I've also noticed some trouble in one of my Eclipse workspaces where it periodically spends a long time (10+ minutes) "Building" without explaining what exactly it's doing, and this is new behavior since the switch. I can't say what the core trouble is there. It's my largest active workspace, so it could be that file polling or other system-call-intensive work is just slower, or it could be an artifact of moving it from machine to machine. I'll probably scrap it and make a new workspace with the same projects to see if it alleviates it.

This all should improve in time, though, when Eclipse, AdoptOpenJDK, and HCL all release macOS ARM ports. IntelliJ has an experimental ARM port out, and I'm curious how that does its thing. I'll probably spend some time kicking the tires on that, though I still find Eclipse's UI much more conducive to the "lots of semi-related projects" working style I have. Visual Studio Code is in a similar boat, so that'll be good for the JavaScript development I do (under protest).

In the mean time, I've done some tinkering with how I could get a fully-native Eclipse environment running and showing up on my Mac, including firing up the venerable XQuartz to run Eclipse as an X client from a Linux VM in the basement. While that technically works, the experience is... well, I'll charitably call it "not Mac-like". Still, it's kind of neat and would in theory push aside any number of concerns.

Docker

Here's the real trouble I'm butting my head against. I've taken to using Docker more and more for various reasons: running app servers with a Domino runtime, running Domino outright, and (where my trouble is now) performing cross-compilation and other native-specific compilation tasks. For example, for one of my clients, I have a script that mounts the project directory to a Docker container to perform a full Maven build with NSF compilation and compile-time tests, without having to worry about the user's particular Notes or Domino installation.

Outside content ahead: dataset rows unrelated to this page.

(** C7 (as the code has it). A transfer from an account to itself, from a
    client object that shows the stored balance [b], of an amount with
    [a <= b]: when neither [b - a] nor [b + a] is NaN, it prints nothing,
    leaves the balance of the object at [b - a] and the stored balance at
    the binary64 sum [b + a], and appends the rows [(x, 'Transfer Out', -a)]
    and [(x, 'Transfer In', a)] (a REAL column holding 0.0 for -0.0), whose
    amounts add up to zero unless [a] is infinite; when one of [b - a] and
    [b + a] is NaN, the UPDATE raises [IntegrityError] and nothing is
    stored. *)
Theorem self_transfer (db : Db) (client : Client.t) (a : float) :
  in_int64 (Client.id client) = true ->
  mirrors db client ->
  (a <=? Client.balance client)%float = true ->
  (is_nan (Client.balance client - a)%float = false ->
   is_nan (Client.balance client + a)%float = false ->
   exists client' db',
     client_transfer db client (Client.id client) a = Ok (client', db', []) /\
     Client.balance client' = (Client.balance client - a)%float /\
     persisted_balance db' (Client.id client) =
       Some (stored_real (Client.balance client + a)) /\
     movements db' =
       movements db ++
       [mk_movement_row (movements_seq db + 1) (Client.id client) "Transfer Out"
          (stored_real (- a));
        mk_movement_row (movements_seq db + 1 + 1) (Client.id client) "Transfer In"
          (stored_real a)])
  /\
  (is_infinity a = false -> (stored_real (- a) + stored_real a)%float = 0%float)
  /\
  (is_nan (Client.balance client - a)%float = true \/
   is_nan (Client.balance client + a)%float = true ->
   client_transfer db client (Client.id client) a = Raise IntegrityError).
Proof.
  intros Hk [b [Hm Hb]] G.
  unfold persisted_balance in Hm.
  destruct (select_client db (Client.id client)) as [r|] eqn:Hr; [|discriminate].
  cbn in Hm. injection Hm as Hrb.
  pose proof (select_client_id _ _ _ Hr) as Hrid.
  assert (Hf : find_client db (Client.id client) =
               Ok (Some (Client.init (row_id r) (row_first_name r) (row_balance r)
                           (row_occupation r)))).
  { rewrite (find_client_row db _ Hk), Hr. reflexivity. }
  assert (Hsum : stored_real (row_balance r + a) = stored_real (Client.balance client + a)).
  { rewrite Hrb. now apply add_alike. }
  pose proof (is_nan_alike _ _ Hsum) as Hnan_sum.
  split; [|split].
  - intros Hb1 Hb2.
    rewrite (client_transfer_carried_out db client _ _ a Hf G Hk (or_introl Hb1))
      by (cbn; now rewrite Hnan_sum).
    eexists; eexists. split; [reflexivity|]. split; [reflexivity|]. split.
    + rewrite persisted_transferred. cbn [Client.init Client.id Client.balance].
      rewrite Hrid, Z.eqb_refl. unfold persisted_balance. rewrite Hr. cbn.
      now rewrite Hsum.
    + rewrite movements_transferred. cbn [Client.init Client.id]. now rewrite Hrid.
  - apply stored_opposites_cancel. exact (proj1 (float_leb_not_nan _ _ G)).
  - intros Hnan. unfold client_transfer. rewrite Hf. cbn [bind]. rewrite G.
    cbn [Client.set_balance Client.append_movement Client.id Client.balance Client.init].
    unfold execute_update_balance at 1. unfold bind_int. rewrite Hk. cbn [bind].
    assert (Hrow : has_row db (Client.id client) = true) by (unfold has_row; now rewrite Hr).
    rewrite Hrow.
    destruct (is_nan (Client.balance client - a)%float) eqn:E1; [reflexivity|].
    cbn [andb bind].
    destruct Hnan as [Hnan|Hnan]; [discriminate|].
    unfold execute_update_balance, bind_int. rewrite Hrid, Hk. cbn [bind].
    rewrite Hnan_sum, Hnan, has_row_update_balance, Hrow. reflexivity.
Qed.
Definition product_prompt_tail : jsstring :=
  str ").
    Style: Isolated on a pure white background, studio lighting, high resolution, realistic texture.
    View: Front facing, clear details.
    
    OUTPUT:
    - Return ONLY the generated image.
    - DO NOT return text.
  ".

(** [response.candidates?.[0]?.content?.parts || []] *)
Definition response_parts (response : Response) : list Part :=
  match candidates response with
  | Some (first :: _) =>
      match content first with
      | Some c => match parts c with Some ps => ps | None => [] end
      | None => []
      end
  | _ => []
  end.

(** Truthiness of an optional string: neither [undefined] nor empty. *)
Definition truthy_text (t : option jsstring) : bool :=
  match t with Some s => nonempty s | None => false end.

(** A string or [undefined] inside a template literal. *)
Definition text_or_undefined (t : option jsstring) : jsstring :=
  match t with Some s => s | None => str "undefined" end.

(** [parts.find(p => p.text)?.text] *)
Definition find_text (ps : list Part) : option jsstring :=
  match find (fun p => truthy_text (part_text p)) ps with
  | Some p => part_text p
  | None => None
  end.

Definition json_config (schema : Schema) : Config :=
  {| responseMimeType := Some (str "application/json");
     responseSchema := Some schema;
     thinkingBudget := Some 1024%Z |}.

Definition safety_request (clothingImage : InlineData) : Request :=
  {| model := str "gemini-3-flash-preview";
     contents := [InlineDataPart clothingImage; TextPart safety_prompt];
     config := Some (json_config
       (SchemaObject [(str "valid", SchemaBoolean);
                      (str "reason", SchemaString None)])) |}.

(** The default verdict of the gate. *)
Definition unverified : json :=
  JObj [(str "valid", JBool false);
        (str "reason", JStr (str "Unable to verify image safety."))].

Definition service_unavailable : JsError :=
  new_Error (str "Security validation service is currently unavailable.").

(** [JSON.parse(text)], throwing the engine's SyntaxError. *)
Definition JSON_parse_or_throw (text : jsstring) : Async json :=
  w <- ask ;;
  match JSON_parse text with
  | Some v => ret v
  | None => throw (new_Error (SyntaxError_message w text))
  end.

(** The constructor [new GoogleGenAI] only stores its options. *)
Definition validateClothingSafety (clothingImageBase64 : jsstring)
    : Async json :=
  emit (Invoke (validateClothingSafety_call clothingImageBase64)) ;;
  clothingImage <- lift (parseBase64 clothingImageBase64) ;;
  try_catch (
    response <- generateContent_await (safety_request clothingImage) ;;
    if truthy_text (response_text response) then
      JSON_parse_or_throw (text_or_undefined (response_text response))
    else
      (* Default fallback if JSON parsing fails but no error thrown *)
      ret unverified
  ) (fun error =>
    console error_level [LogText (str "Safety Check Error:"); LogError error] ;;
    (* Fail safe: if we can't check, we don't allow it. *)
    throw service_unavailable).

Definition review_prompt : jsstring :=
  str "Act as a professional fashion stylist. Analyze how this garment would look on the person. Think step-by-step about the fit, color theory, and style compatibility. Provide a 1-2 sentence positive, sophisticated comment on the final look. Do not describe the technical generation process.".

Definition review_request (userImage clothingImage : InlineData) : Request :=
  {| model := str "gemini-3-flash-preview";
     contents := [InlineDataPart userImage; InlineDataPart clothingImage;
                  TextPart review_prompt];
     config := Some {| responseMimeType := None; responseSchema := None;
                       thinkingBudget := Some 1024%Z |} |}.

(** What the stylist says when the backend answers without text. *)
Definition review_default : jsstring :=
  str "A sophisticated choice that complements your style perfectly.".

(** What the stylist says when the backend call fails. *)
Definition review_fallback : jsstring :=
  str "This look is bold and stylish!".

Definition generateStylistReview (userImageBase64 clothingImageBase64 : jsstring)
    : Async jsstring :=
  emit (Invoke (generateStylistReview_call userImageBase64
                  clothingImageBase64)) ;;
  userImage <- lift (parseBase64 userImageBase64) ;;
  clothingImage <- lift (parseBase64 clothingImageBase64) ;;
  try_catch (
    response <- generateContent_await
                  (review_request userImage clothingImage) ;;
    ret (if truthy_text (response_text response)
         then text_or_undefined (response_text response)
         else review_default)
  ) (fun error =>
    console warn [LogText (str "Stylist review failed"); LogError error] ;;
    ret review_fallback).

(** The fourth and fifth requirement of the try-on directive. *)
Definition pose_directive (pose : Pose) : jsstring :=
  match pose with
  | degrees n =>
      str "4. ATTENTION: Rotate the person to a " ++ Z_toString n
        ++ str " degree view."
  | original => str "4. Maintain the exact original pose."
  end.
(** * Ledyard Bridge construction zone: a shallow embedding of [ledyard.c]

    The bridge is a monitor: one mutex, two condition variables and a
    handful of [int] fields.  Every function of the C file that touches
    the shared [ledyard] structure holds the mutex for its whole body,
    except while it is blocked in [pthread_cond_wait].  The embedding
    therefore runs each lock-delimited section as one function over a
    [world]: the shared structure, the return codes the pthread calls are
    going to produce, and the chronological log of calls and output. *)

From Stdlib Require Import ZArith Ascii String DecimalString List Bool Lia.
Import ListNotations.
Open Scope string_scope.
Open Scope list_scope.
Open Scope Z_scope.

(** ** Constants *)

Definition MAX_CARS : Z := 3.
Definition NO_DIRECTION : Z := -1.
Definition TO_HANOVER : Z := 0.
Definition TO_NORWICH : Z := 1.

(** ** The C type [int]

    Fields are 32-bit signed integers; [++], [--] and [-] are written
    with their wrap-around. *)

Definition INT_MIN : Z := - 2 ^ 31.
Definition INT_MAX : Z := 2 ^ 31 - 1.

Definition int_wrap (z : Z) : Z := (z + 2 ^ 31) mod 2 ^ 32 - 2 ^ 31.

Definition int_range (z : Z) : Prop := INT_MIN <= z <= INT_MAX.

Definition incr (z : Z) : Z := int_wrap (z + 1).
Definition decr (z : Z) : Z := int_wrap (z - 1).
Definition int_sub (a b : Z) : Z := int_wrap (a - b).

(** [static int min(int a, int b)] *)
Definition min (a b : Z) : Z := if a <? b then a else b.

(** ** Data structures *)

(** [bridge_state_t] without its mutex and condition variables, which
    live in the pthread calls below. *)
Record bridge_state : Type := mk_bridge {
  str_dir : string;
  dir : Z;
  num_cars : Z;
  wait_hanover : Z;
  wait_norwich : Z
}.

(** The two [int*] a car may hold: [&ledyard.wait_hanover] and
    [&ledyard.wait_norwich]. *)
Inductive wait_ptr : Type := addr_wait_hanover | addr_wait_norwich.

(** The two [pthread_cond_t*] a car may hold. *)
Inductive cond : Type := want_to_hanover | want_to_norwich.

(** [car_t]; its [str_dir] and [dir] are prefixed, the bridge has fields
    of the same names. *)
Record car : Type := mk_car {
  car_str_dir : string;
  car_dir : Z;
  other_dir : Z;
  wait_dir : wait_ptr;
  wait_other_dir : wait_ptr;
  current : cond;
  other : cond
}.
(** * News aggregator backend: article store, fetch adapter and story tracking

    A shallow embedding of [backend/microservices/news_storage.py],
    [backend/microservices/news_fetcher.py] and of the news and story-tracking
    resources of [backend/api_gateway], with the properties of the
    deduplicating article store and of the story-tracking engine.

    Python dictionaries are [gmap string value]; a Supabase table is the list
    of its rows, each row a dictionary, in insertion order.  Code that can
    raise runs in a state-and-exception monad over the database.

    The gateway imports the story-tracking service from
    [backend/microservices/story_tracking_service.py], which is not part of
    the sources at hand: its entities and operations are modelled from the
    specification, and say so. *)

From stdpp Require Import gmap strings list fin_maps.

(** ** Python values *)

#[warnings="-register-all"]
Inductive value :=
  | VNone
  | VBool (b : bool)
  | VNum (z : Z)
  | VStr (s : string)
  | VList (l : list value)
  | VDict (d : gmap string value).

Fixpoint value_eq_dec (v w : value) : {v = w} + {v ≠ w}.
Proof.
  refine (match v, w with
          | VNone, VNone => left eq_refl
          | VBool a, VBool b => cast_if (decide (a = b))
          | VNum a, VNum b => cast_if (decide (a = b))
          | VStr a, VStr b => cast_if (decide (a = b))
          | VList a, VList b => cast_if (@list_eq_dec _ value_eq_dec a b)
          | VDict a, VDict b => cast_if (@gmap_eq_dec _ _ _ _ value_eq_dec a b)
          | _, _ => right _
          end); congruence.
Defined.

Global Instance value_eqdec : EqDecision value := value_eq_dec.

(** Truth value of an object, as [if x:] and [not x] test it. *)
Definition truthy (v : value) : bool :=
  match v with
  | VNone => false
  | VBool b => b
  | VNum z => negb (Z.eqb z 0)
  | VStr s => negb (String.eqb s "")
  | VList l => match l with [] => false | _ => true end
  | VDict d => negb (bool_decide (d = ∅))
  end.

(** [isinstance(v, dict)] *)
Definition is_dict (v : value) : bool :=
  match v with VDict _ => true | _ => false end.

(** ** Exceptions and the monad of effectful code *)

Inductive exn :=
  | KeyError (key : string)
  | TypeError (msg : string)
  | AttributeError (msg : string)
  | IndexError (msg : string)
  | APIError (msg : string)
  | InvalidTokenError (msg : string)
  (* the error taxonomy of the story-tracking service *)
  | InvalidInput (msg : string)
  | InvalidArticle (msg : string)
  | UpstreamUnavailable (msg : string).

(** [str(e)], as the handlers put it in the response message. *)
Definition exn_str (e : exn) : string :=
  match e with
  | KeyError k => "'" +:+ k +:+ "'"
  | TypeError m | AttributeError m | IndexError m | APIError m
  | InvalidTokenError m
  | InvalidInput m | InvalidArticle m | UpstreamUnavailable m => m
  end.

Inductive result (A : Type) :=
  | Ok (a : A)
  | Raise (e : exn).
Arguments Ok {A} a.
Arguments Raise {A} e.

Definition is_ok {A} (r : result A) : bool :=
  match r with Ok _ => true | Raise _ => false end.

Global Instance result_ret : MRet result := λ A a, Ok a.
Global Instance result_bind : MBind result := λ A B f r,
  match r with
  | Ok a => f a
  | Raise e => Raise e
  end.

(** A computation over a store [S]: it returns or raises, and leaves a
    store behind in both cases (nothing here rolls a write back). *)
Definition py (S A : Type) : Type := S → result A * S.

Global Instance py_ret {S} : MRet (py S) := λ A a s, (Ok a, s).
Global Instance py_bind {S} : MBind (py S) := λ A B f c s,
  match c s with
  | (Ok a, s') => f a s'
  | (Raise e, s') => (Raise e, s')
  end.

Definition raise {S A} (e : exn) : py S A := λ s, (Raise e, s).
Definition lift {S A} (r : result A) : py S A := λ s, (r, s).
Definition get_store {S} : py S S := λ s, (Ok s, s).

(** [try: c  except Exception as e: h e] *)
Definition try_except {S A} (c : py S A) (h : exn → py S A) : py S A := λ s,
  match c s with
  | (Ok a, s') => (Ok a, s')
  | (Raise e, s') => h e s'
  end.

(** ** Dictionary and sequence operations *)

(** [d[k]] *)
Definition getitem (d : gmap string value) (k : string) : result value :=
  match d !! k with
  | Some v => Ok v
  | None => Raise (KeyError k)
  end.

(** [d.get(k, default)] *)
Definition dict_get (d : gmap string value) (k : string) (default : value) : value :=
  match d !! k with
  | Some v => v
  | None => default
  end.

(** [v[k]] on an arbitrary object: only dictionaries are subscripted by a
    string key here. *)
Definition subscript (v : value) (k : string) : result value :=
  match v with
  | VDict d => getitem d k
  | _ => Raise (TypeError "object is not subscriptable with a string key")
  end.

(** [v.get(k, default)]: only dictionaries have the method. *)
Definition method_get (v : value) (k : string) (default : value) : result value :=
  match v with
  | VDict d => Ok (dict_get d k default)
  | _ => Raise (AttributeError "object has no attribute 'get'")
  end.

Definition chars (s : string) : list value :=
  (λ c, VStr (String c EmptyString)) <$> String.list_ascii_of_string s.

(** The elements [for x in v] visits. *)
Definition py_iter (v : value) : result (list value) :=
  match v with
  | VList l => Ok l
  | VStr s => Ok (chars s)
  | VDict d => Ok ((λ kv, VStr kv.1) <$> map_to_list d)
  | VNone => Raise (TypeError "'NoneType' object is not iterable")
  | VBool _ => Raise (TypeError "'bool' object is not iterable")
  | VNum _ => Raise (TypeError "'int' object is not iterable")
  end.

(** [len(v)] *)
Definition py_len (v : value) : result nat :=
  match v with
  | VList l => Ok (length l)
  | VStr s => Ok (String.length s)
  | VDict d => Ok (size d)
  | VNone => Raise (TypeError "object of type 'NoneType' has no len()")
  | VBool _ => Raise (TypeError "object of type 'bool' has no len()")
  | VNum _ => Raise (TypeError "object of type 'int' has no len()")
  end.

(** ** The Supabase store  (news_storage.py) *)

(** The two tables the storage module writes.  [news_serial] is the next
    value of the [id] column of [news_articles]. *)
Record supabase := Supabase {
  news_articles : list (gmap string value);
  news_serial : nat;
  user_search_history : list (gmap string value)
}.

Definition empty_supabase : supabase := Supabase [] 0 [].

(** [supabase.table("news_articles").select("*").eq("url", u).execute().data] *)
Definition select_eq_url (u : value) (rows : list (gmap string value))
  : list (gmap string value) :=
  filter (λ r, r !! "url" = Some u) rows.

(** [supabase.table("news_articles").insert(fields).execute().data]: the
    store assigns the [id]; the [url] column is UNIQUE, so a second row with
    a stored url is refused. *)
Definition insert_news_article (fields : gmap string value)
  : py supabase (list (gmap string value)) := λ db,
  match fields !! "url" with
  | Some u =>
      match select_eq_url u (news_articles db) with
      | [] =>
          let r := <["id" := VNum (Z.of_nat (news_serial db))]> fields in
          (Ok [r], Supabase (news_articles db ++ [r]) (S (news_serial db))
                            (user_search_history db))
      | _ :: _ =>
          (Raise (APIError "duplicate key value violates unique constraint"), db)
      end
  | None => (Raise (APIError "null value in column url"), db)
  end.

(** [data[0]] *)
Definition first_row (data : list (gmap string value)) : result (gmap string value) :=
  match data with
  | r :: _ => Ok r
  | [] => Raise (IndexError "list index out of range")
  end.

(** The [source] entry of the inserted row:
    [article["source"]["name"] if isinstance(article.get("source"), dict)
     else article["source"]] *)
Definition source_field (article : gmap string value) : result value :=
  if is_dict (dict_get article "source" VNone)
  then getitem article "source" ≫= λ s, subscript s "name"
  else getitem article "source".

(** The dictionary literal passed to [insert], its entries evaluated in
    source order. *)
Definition new_article_fields (article : gmap string value)
  : result (gmap string value) :=
  title ← getitem article "title";
  let summary := dict_get article "summary" (VStr "") in
  let content := dict_get article "content" (VStr "") in
  source ← source_field article;
  published_at ← getitem article "publishedAt";
  url ← getitem article "url";
  let image := dict_get article "urlToImage" (VStr "") in
  mret (<["title" := title]> (<["summary" := summary]> (<["content" := content]>
       (<["source" := source]> (<["published_at" := published_at]>
       (<["url" := url]> (<["image" := image]> ∅))))))).

Definition store_article_in_supabase (article : gmap string value)
  : py supabase value :=
  url ← lift (getitem article "url");
  db ← get_store;
  let existing := select_eq_url url (news_articles db) in
  if truthy (VList (VDict <$> existing)) && bool_decide (0 < length existing)
  then
    r ← lift (first_row existing);
    lift (getitem r "id")
  else
    fields ← lift (new_article_fields article);
    data ← insert_news_article fields;
    r ← lift (first_row data);
    lift (getitem r "id").
(** * The credential-refresh daemon of [utils/check_cookies.py]

    A shallow embedding of the module and the proofs of its specified
    properties.  The module keeps a pool of accounts alive: a scheduler fires
    a batch pass, every account of the pass is refreshed against an external
    service, and the verdict is applied to the account's [enable] flag and
    mirrored into a Redis cache.

    Layout: the JSON fragment used for the credential blob, the account
    record and the world the code runs in, a state-and-exception monad, the
    functions of the module in source order, and then the theorems. *)

From Stdlib Require Import ZArith List String Ascii Bool Lia.
From Stdlib Require Import DecimalString DecimalZ DecimalN DecimalPos.
From stdpp Require Import gmap.
Import ListNotations.

Local Open Scope Z_scope.

(** ** Python's [json] module, on the fragment the daemon uses

    Values are [None], booleans, integers, strings, lists and dicts with
    string keys (insertion ordered).  Characters are bytes read as the code
    points 0..255.  Floating-point literals, the literals [NaN] and
    [Infinity], and [\u] escapes above 255 are outside this fragment:
    [loads] answers [None] on them. *)
Module PyJson.

#[local] Set Warnings "-register-all".

Inductive json : Type :=
| JNull
| JBool (b : bool)
| JNum (z : Z)
| JStr (s : string)
| JArr (items : list json)
| JObj (members : list (string * json)).

(** Python truthiness ([bool(v)]): [None], [False], [0], the empty string,
    the empty list and the empty dict are falsy. *)
Definition truthy (v : json) : bool :=
  match v with
  | JNull => false
  | JBool b => b
  | JNum z => negb (z =? 0)
  | JStr s => negb (String.eqb s EmptyString)
  | JArr items => match items with [] => false | _ :: _ => true end
  | JObj members => match members with [] => false | _ :: _ => true end
  end.

(** [d[k] = v] on an insertion-ordered dict: an existing key keeps its
    place and takes the new value, a new key goes last. *)
Fixpoint dict_set (d : list (string * json)) (k : string) (v : json)
  : list (string * json) :=
  match d with
  | [] => [(k, v)]
  | (k', v') :: d' =>
      if String.eqb k' k then (k', v) :: d' else (k', v') :: dict_set d' k v
  end.

Fixpoint dict_lookup (d : list (string * json)) (k : string) : option json :=
  match d with
  | [] => None
  | (k', v') :: d' => if String.eqb k' k then Some v' else dict_lookup d' k
  end.

Definition dquote : ascii := ascii_of_nat 34.
Definition backslash : ascii := ascii_of_nat 92.

(** *** [json.dumps] *)

Definition hex_digit (n : N) : ascii :=
  if (n <? 10)%N then ascii_of_N (48 + n) else ascii_of_N (87 + n).

(** [\u00xy] for the code point of [c]. *)
Definition escape_u (c : ascii) : string :=
  let n := N_of_ascii c in
  String backslash (String "u" (String "0" (String "0"
    (String (hex_digit (n / 16)) (String (hex_digit (n mod 16)) EmptyString))))).

Definition escape_char (ensure_ascii : bool) (c : ascii) : string :=
  let n := N_of_ascii c in
  if Ascii.eqb c dquote then String backslash (String dquote EmptyString)
  else if Ascii.eqb c backslash then String backslash (String backslash EmptyString)
  else if (n =? 10)%N then String backslash (String "n" EmptyString)
  else if (n =? 13)%N then String backslash (String "r" EmptyString)
  else if (n =? 9)%N then String backslash (String "t" EmptyString)
  else if (n =? 8)%N then String backslash (String "b" EmptyString)
  else if (n =? 12)%N then String backslash (String "f" EmptyString)
  else if (n <? 32)%N then escape_u c
  else if ensure_ascii && (126 <? n)%N then escape_u c
  else String c EmptyString.

Fixpoint escape_string (ensure_ascii : bool) (s : string) : string :=
  match s with
  | EmptyString => EmptyString
  | String c s' => String.append (escape_char ensure_ascii c) (escape_string ensure_ascii s')
  end.

Definition quote (ensure_ascii : bool) (s : string) : string :=
  String dquote (String.append (escape_string ensure_ascii s) (String dquote EmptyString)).

Definition dumps_int (z : Z) : string := NilZero.string_of_int (Z.to_int z).

(** The default separators are [", "] and [": "]. *)
Fixpoint dumps_with (ensure_ascii : bool) (v : json) : string :=
  match v with
  | JNull => "null"
  | JBool true => "true"
  | JBool false => "false"
  | JNum z => dumps_int z
  | JStr s => quote ensure_ascii s
  | JArr items =>
      String "[" (String.append
        ((fix dumps_items (l : list json) : string :=
            match l with
            | [] => EmptyString
            | [x] => dumps_with ensure_ascii x
            | x :: l' =>
                String.append (dumps_with ensure_ascii x)
                  (String "," (String " " (dumps_items l')))
            end) items)
        "]")
  | JObj members =>
      String "{" (String.append
        ((fix dumps_members (l : list (string * json)) : string :=
            match l with
            | [] => EmptyString
            | [(k, x)] =>
                String.append (quote ensure_ascii k)
                  (String ":" (String " " (dumps_with ensure_ascii x)))
            | (k, x) :: l' =>
                String.append (quote ensure_ascii k)
                  (String ":" (String " "
                     (String.append (dumps_with ensure_ascii x)
                        (String "," (String " " (dumps_members l'))))))
            end) members)
        "}")
  end.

However, while Docker is doing Hurculean work to smooth the process, most of the work I do ends up hitting one of the crashing snags in poor qemu, which crop up particularly with Java compilation tasks. Since compiling Java is basically all I do all day, that leaves me hoping either for improvements in future versions or a Linux/aarch64 port of Domino (or at least libnotes.so).

In the mean time, I'm making use of Docker's network transparency to run Docker on an x64 VM and set DOCKER_HOST locally to point to it. For about half of what I need, this works great: I can run Domino servers and Notes-enabled webapps this way, and I just change which address I'm pointing to to interact with them. However, it naturally removes the possibility of connecting with the local filesystem, at least without pairing it with some file-share jankiness, so it's not a replacement all around. It also topples quickly into the bizarre inner Docker world: for example, I wanted to set up Codewind to work remotely, but the instructions I found for getting started with your own server were not helpful.

Future Use

Still, despite the warts, I'd say this laptop is performing admirably, and better than one would normally expect. Plus, it's a useful exercise in finding more ways to make my workflow less machine-specific. Though I still bristle at the thought of going full Eclipse Che and working out of a web browser, at least moving some more aspects of my workspace to float above the rough seas is just good practice.

I'll probably go back to using the iMac Pro as my main machine once I get it fixed, even if only for the display, but this humble, low-end M1 has planted its flag more firmly than a MacBook Air normally has any right to.